Così nella politica, dove alle donne vengono spesso affidati Ministeri senza portafoglio. Nel tempo sono state approvate decine di leggi per la parità uomo/donna e per la promozione delle cosiddette quote rosa ma lo stato generale del nostro Paese sul tema non è all’avanguardia in Europa tanto che nella classifica dell’apposito Indice elaborato dall’Istituto europeo per l’uguaglianza di genere (Eige) attualmente l’Italia è al 14° posto nella classifica dei Paesi UE-27; infatti, in questo indice calcolato nel 2020 l’Italia ha ottenuto un punteggio di 63,5 su 100 e tale risultato è inferiore alla media dell’Ue di 4,4 punti.
Questi dati devono fare riflettere, in quanto le leggi ci sono, ma quello che deve cambiare è la mentalità del Paese in tutti i suoi settori, dando vita a una profonda rivoluzione culturale che metta al centro le donne.

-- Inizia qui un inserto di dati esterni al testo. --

(** ** Weights beyond the candidates *)

Lemma mapM_ext_in {A B : Type} (f h : A -> result B) (l : list A) :
  (forall x, In x l -> f x = h x) -> mapM f l = mapM h l.
Proof.
  induction l as [| x l IH]; intros H; simpl; auto.
  rewrite (H x) by (left; reflexivity).
  rewrite IH by (intros y Hy; apply H; right; exact Hy). reflexivity.
Qed.

Lemma in_enumerate_from {A : Type} (l : list A) (k i : nat) (x : A) :
  In (i, x) (enumerate_from k l) -> k <= i < k + length l.
Proof.
  revert k; induction l as [| y l IH]; intros k H; simpl in *; [contradiction |].
  destruct H as [E | H].
  - inversion E; subst. lia.
  - apply IH in H. lia.
Qed.

Lemma column_first_columns (k i : nat) (w : torch.T2) :
  i < k -> torch.column i (map (firstn k) w) = torch.column i w.
Proof.
  intros Hi. unfold torch.column.
  induction w as [| row w IH]; simpl; auto.
  rewrite IH. unfold index at 1 3.
  rewrite nth_error_firstn.
  destruct (Nat.ltb_spec i k); [reflexivity | lia].
Qed.

(** X5.  [MixedOp.forward] reads one weight column per candidate and no
    other: weight rows longer than the candidate list give the same
    result, value or exception, as the rows cut to its length. *)
Theorem MixedOp_forward_ignores_extra_weights :
  forall ops x weights,
    MixedOp.forward ops x weights
    = MixedOp.forward ops x (first_columns (length ops) weights).
Proof.
  intros ops x weights. unfold MixedOp.forward.
  rewrite (mapM_ext_in
             (fun '(i, op) => MixedOp.term x weights i op)
             (fun '(i, op) =>
                MixedOp.term x (first_columns (length ops) weights) i op));
    [reflexivity |].
  intros [i op] Hin. apply in_enumerate_from in Hin. simpl in Hin.
  unfold MixedOp.term, first_columns. simpl.
  rewrite column_first_columns by lia. reflexivity.
Qed.

Lemma mapM_Ok_in {A B : Type} (f : A -> result B) (l : list A) (r : list B) (x : A) :
  mapM f l = Ok r -> In x l -> exists y, f x = Ok y.
Proof.
  revert r; induction l as [| a l IH]; intros r H Hin; [contradiction |].
  simpl in H. apply bind_Ok in H. destruct H as (y & Ey & H).
  apply bind_Ok in H. destruct H as (ys & Eys & _).
  destruct Hin as [E | Hin]; [subst a; eauto | eauto].
Qed.

Lemma in_enumerate_from_nth {A : Type} (l : list A) (k i : nat) (x : A) :
  nth_error l i = Some x -> In (k + i, x) (enumerate_from k l).
Proof.
  revert k i; induction l as [| y l IH]; intros k [| i] H; simpl in *;
    try discriminate.
  - inversion H; subst. rewrite Nat.add_0_r. left; reflexivity.
  - right. rewrite Nat.add_succ_r. apply (IH (S k)). exact H.
Qed.

(** X6.  [MixedOp.forward] returns only when every row of the weights has
    an entry for every candidate: a row with fewer entries than there are
    candidates makes the call raise. *)
Theorem MixedOp_forward_needs_weight_per_candidate :
  forall ops x weights r,
    MixedOp.forward ops x weights = Ok r ->
    Forall (fun row => length ops <= length row) (torch.data weights).
Proof.
  intros ops x weights r H. unfold MixedOp.forward in H.
  apply bind_Ok in H. destruct H as (tmp & Etmp & _).
  rewrite Forall_forall. intros row Hrow.
  destruct (Nat.le_gt_cases (length ops) (length row)) as [Hle | Hlt]; [exact Hle |].
  exfalso.
  destruct (nth_error ops (length row)) as [op |] eqn:Eop;
    [| apply nth_error_None in Eop; lia].
  apply (in_enumerate_from_nth _ 0) in Eop.
  destruct (mapM_Ok_in _ _ _ _ Etmp Eop) as (t & Et).
  simpl in Et. unfold MixedOp.term in Et.
  apply bind_Ok in Et. destruct Et as (res & _ & Et).
  apply bind_Ok in Et. destruct Et as (w & Ew & _).
  unfold torch.column in Ew.
  destruct (mapM_Ok_in _ _ _ _ Ew Hrow) as (v & Ev).
  unfold index in Ev.
  destruct (nth_error row (length row)) eqn:En; [| discriminate].
  assert (Hn : nth_error row (length row) <> None) by congruence.
  apply nth_error_Some in Hn. lia.
Qed.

Dobbiamo ricordare che siamo nel pieno di una svolta epocale che il Covid ha accelerato, dove le donne sono protagoniste di questo cambiamento e dove ci sono tanti esempi positivi cui possiamo ispirarci. Le donne sono state ancora di più fondamentali durante la pandemia: abbiamo fronteggiato l’emergenza grazie alle donne che hanno gestito i malati negli ospedali e le famiglie nelle proprie case. Donne protagoniste ovunque, hanno acquisito una maggiore consapevolezza dell’importanza della parità e dell’equità nella società.

Secondo i dati Istat, le donne si laureano più degli uomini, sono più colte, stanno crescendo nei settori scientifici grazie alle tecnologie abilitanti, ed il Paese intero deve essere pronto ad abbracciare e metabolizzare questo cambiamento. Occorre l’impegno, in tal senso di tutti, cittadini e politica, per superare pregiudizi e caste, consentendo così a chi è meritevole di ricoprire ruoli idonei, indipendentemente dal genere.

È arrivato il momento di dare uno spazio sul serio, non solo a parole. Qualcosa piano piano sta cambiando ma che fatica!